A few bigger trends showed up in the results. It’s early, and we’ll know much more about the electorate by the end of May, after 10 more states have held primaries and Texas has wrapped up its runoffs. But here’s what we saw this week.

Republican turnout is up. Fine; Ohio’s not an ideal test of partisan turnout patterns. It’s an open primary state, so anyone can pull a Democratic or Republican ballot. But the number of Ohioans who voted in the GOP primary was significant, and the Democratic primary turnout in some longtime strongholds for the party was historically puny.

With nearly every vote counted, 1,068,817 ballots were cast in the GOP’s primaries; around 10,000 voters who picked a candidate for governor did not bother voting in the U.S. Senate race. That’s a significant jump from the 827,039 votes cast in 2018, when Republicans had a fairly uncompetitive U.S. Senate primary and a bitter race for governor. Turnout overall was up by 29 percent.

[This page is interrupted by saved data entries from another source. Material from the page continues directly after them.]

Lemma renderDashboardData_ok date w :
  faults w = [] -> faults (snd (renderDashboardData date w)) = [].
Proof.
  intros Hok. destruct w as [[] dd ws fs tr]; cbn in Hok; subst fs; reflexivity.
Qed.

Lemma saveDailyDataBtn_click_ok today s wa c p cb f w :
  faults w = [] ->
  faults (snd (saveDailyDataBtn_click today s wa c p cb f w)) = [].
Proof.
  intros Hok. unfold saveDailyDataBtn_click, try_catch, await at 1. cbv zeta.
  destruct (saveDailyData_ok today
              (dailyFields (or0 s) (or0 wa) (or0 c) (or0 p) (or0 cb) (or0 f)) w Hok)
    as [_ Hf].
  destruct (saveDailyData today _ w) as [[[] | reason] w1]; cbn in Hf |- *.
  - by apply renderDashboardData_ok.
  - exact Hf.
Qed.

(** The stores after the macros handler has gone through. *)
Lemma saveMacrosBtn_click_ok today c p cb f w :
  faults w = [] ->
  truthy c || truthy p || truthy cb || truthy f = true ->
  stored (snd (saveMacrosBtn_click today c p cb f w))
    = (let record :=
         withMacros (default ∅ (dailyData w !! VStr today)) (or0 c) (or0 p) (or0 cb) (or0 f)
           ∪ {["date" := VStr today]} in
       match keyOf record with
       | Some k => <[k := record]> (dailyData w)
       | None => dailyData w
       end, weights w) /\
  faults (snd (saveMacrosBtn_click today c p cb f w)) = [].
Proof.
  intros Hok Hany.
  rewrite (saveMacrosBtn_click_stored today c p cb f w Hany).
  unfold saveMacrosBtn_click. rewrite !truthy_or0, Hany.
  unfold try_catch, await at 1.
  destruct (getDailyData_ok today w Hok) as (Hr & Hs & Hf).
  destruct (getDailyData today w) as [[r | reason] w1]; cbn in Hr, Hs, Hf; [| done].
  injection Hr as ->. injection Hs as Hd Hw.
  destruct (saveDailyData_ok today
              (withMacros (default ∅ (dailyData w !! VStr today))
                 (or0 c) (or0 p) (or0 cb) (or0 f)) w1 Hf) as [Hs2 Hf2].
  rewrite Hs2, Hd, Hw. split; [reflexivity |].
  unfold await at 1.
  destruct (saveDailyData today _ w1) as [[[] | reason] w2]; cbn in Hf2 |- *.
  - by apply renderDashboardData_ok.
  - exact Hf2.
Qed.

Lemma withMacros_again (record : object) calories protein carbs fat :
  record !! "calories" = Some (VNum calories) ->
  record !! "protein" = Some (VNum protein) ->
  record !! "carbs" = Some (VNum carbs) ->
  record !! "fat" = Some (VNum fat) ->
  withMacros record calories protein carbs fat = record.
Proof.
  intros Hc Hp Hcb Hf. unfold withMacros.
  rewrite (insert_id record "calories") by done.
  rewrite (insert_id record "protein") by done.
  rewrite (insert_id record "carbs") by done.
  by rewrite (insert_id record "fat").
Qed.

And the biggest increases in GOP voting came in place where Democrats have been losing ground. Four years ago, there were 11,392 ballots cast for Republican primary candidates in Trumbull County, the ancestrally Democratic area where Rep. Tim Ryan (D-Ohio) is from. This year, at least 17,478 votes were cast — an increase of 53 percent. Compare that with Columbus’s Franklin County, where Democrats have been gaining. The GOP vote grew from 56,785 ballots to 71,343 ballots, a 27 percent increase, and a bit lower than the statewide average.

What about the Democrats? Their turnout was down everywhere, but the falls were steeper in ancestral Democratic areas like southeast and northeast Ohio. In Youngstown’s Mahoning County, just 15,845 votes were cast for Democratic candidates for U.S. Senate, compared with 20,332 votes cast for Republicans. That was a historic shift from four years ago, or really, from the county’s entire modern history — in 2018, the county produced fewer than 13,000 primary votes for Republicans and more than 25,000 votes for Democrats.

Democratic enthusiasm is down. The GOP primary for U.S. Senate in Ohio devoured voters’ attention, and dominated in the ad wars, so some of the Republican growth came from people who might vote Democratic in November. But not all of it. Look over to Indiana, where for the first time, Republicans running in the 1st Congressional District believe they have a chance to win it. 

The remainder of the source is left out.